The bi-annual Pace Makes a Difference Day (PMDD) accomplished its highest attendance this year by motivating both students eager to serve the community and those who wanted to contribute to a campus tradition.
This year’s Fall Pace Makes a Difference Day managed to gather 300 students to contribute to the Westchester Community through a variety of on-campus and off-campus activities. On campus, groups were assigned to clean up the fitness trails and attempted to remove some of the muck in Choate Pond. Off campus, groups went as far as Portchester’s Sharing Shelf where clothes were repackaged for underprivileged families and teens.

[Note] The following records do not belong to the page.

(** The optional platform wrapper is live. *)
Definition owns_platform (h : gmap Z block) (c : cl4_context) : Prop :=
  platform c ≠ NULL -> exists pw, h !! platform c = Some (BPlatform pw).

(** The wrapper [cl4_context_new_internal] builds. *)
Definition empty_context : cl4_context := mkContext (mkWrapper NULL 1) NULL 0 NULL.

(** The error [cl4_context_new_from_clcontext] creates when the retain fails. *)
Definition retain_error (ocl_status : Z) : GError :=
  mkGError CL4_ERROR CL4_ERROR_OCL
    "Function '%s': unable to retain cl_context (OpenCL error %d: %s)."
    [ArgStr "cl4_context_new_from_clcontext"; ArgInt ocl_status; ArgOclErr ocl_status].

(** The error the filtered constructor creates for an empty candidate list. *)
Definition device_not_found_error : GError :=
  mkGError CL4_ERROR CL4_ERROR_DEVICE_NOT_FOUND
    "Function '%s': no device found for selected filters."
    [ArgStr "cl4_context_new_from_filters_full"].

(** The error a constructor creates when [clCreateContext] fails. *)
Definition create_error (func : string) (ocl_status : Z) : GError :=
  mkGError CL4_ERROR CL4_ERROR_OCL
    "Function '%s': unable to create cl_context (OpenCL error %d: %s)."
    [ArgStr func; ArgInt ocl_status; ArgOclErr ocl_status].

(** The answer of [cl4_device_info_value] for a device wrapper holding [dv]:
    the cached platform, else what the runtime says. *)
Definition platform_answer (env : Env) (tr : list event) (dv : cl4_device) : Z + GError :=
  match dev_platform dv with
  | Some p => inl p
  | None => env_device_platform env tr (cl_object (dev_base dv))
  end.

Students who didn’t register ahead of time created colorful bears and wrote letters for children in Blythedale Children’s Hospital. These are only a few of the dozen or so activities that took place on Pace Makes a Difference Day.
Students had a variety of reasons for contributing to the day of community service.
“I wanted to do something that makes kids smile,” said sophomore biological psychology major Alyssa Jimenez. She helped create bears and wrote letters to children because of her fondness for kids. She contributed to last year’s PMDD by volunteering at The Loft, a LGBT community center that hopes to provide a sense of safety to those discriminated against for their sexual orientation. The Loft was another location for this year’s PMDD.
Other students wanted to get involved just to be included in Pace’s philanthropic efforts.
“Everyone else was doing it,” said senior environmental studies major Chistiaan Van Zyl, “I wanted to help beautify the campus.”
Van Zyl was a part of the group that attempted to clean Choate Pond. The task proved more difficult than expected but the group also pulled weeds and created a path near Goldstein Academic, which was visually beautified with mulch.
Some returning staff members thought this year’s PMDD was more positively received by participants. Area Director for Residential Life, Matthew Landau had a better experience this year than previous years.
“Everyone was great, everyone was active and engaged,” said Landau.
This year he was assigned to helping clean Opperman Pond. The group had roughly twenty-five participants, most of which were Residential Life staff, members of Alpha Chi Epsilon or various students who attended on their own. Last year, Landau was assigned to Pleasantville’s Horseshoe Competition, which only had five participants.
“I think what they do is great, having so many different sites allows Pace students to get out of the University and into the Westchester Community,” said Landau.
Staff hopes the off-campus activities will make new students feel more attached to the surrounding community.
This year’s PMDD was aimed at the University’s freshmen by being a part of the Passport program, which hopes to engage new students in campus activities and events. Roughly 30 percent of the students who attended PMDD were freshmen students.
PMDD is in its fourth year of existence and although it has made tremendous strides, there are still bigger plans in the future.
“If we get more community members working with us then we could take a lot more people,” said Associate Director for SDCA, Shawn Livingston.
Livingston noted that this year’s PMDD had a small increase of student attendance but gradual growth is more beneficial to the program that rapid expansion.
“If every freshmen class sent every freshmen, I’d be in big trouble because that’s over 600 students,” said Livingston, “there are not enough sites for that many people.”
Most of the program is organized in groups of small efforts and scattered around all of Westchester. This requires a lot of pre-planning and forces the University to plan for those who pre-registered within the month before the event takes place.
However, almost a third of the attendance of PMDD was walk-in students who did not register ahead of time. Livingston hopes to evolve the program into a more adaptable event that can account for a large amount of walk-ins. Most off-campus groups require transportation and planning but a larger event such as a walk or run could easily give 200 students a way to contribute without signing up in advance. Livingston also wants to increase the number of communities that PMDD affects.
“I’d love to see us expand our operation into Briarcliff, Chappaqua or Ossining,” said Livingston.
For now, the program hopes to continue its gradual increase of student attendance and Livingston hopes that students recognize the importance of PMDD.
“I think it’s great that we’re doing this. The mission of PMDD is to maintain or improve relationships with our community but also to have students understand and value community service and see why it’s important. We’d like to increase the number of volunteers and also enforce the mission of service,” said Livingston.
Pace Makes a Difference Day is bi-annual and will occur again next semester, Spring 2013.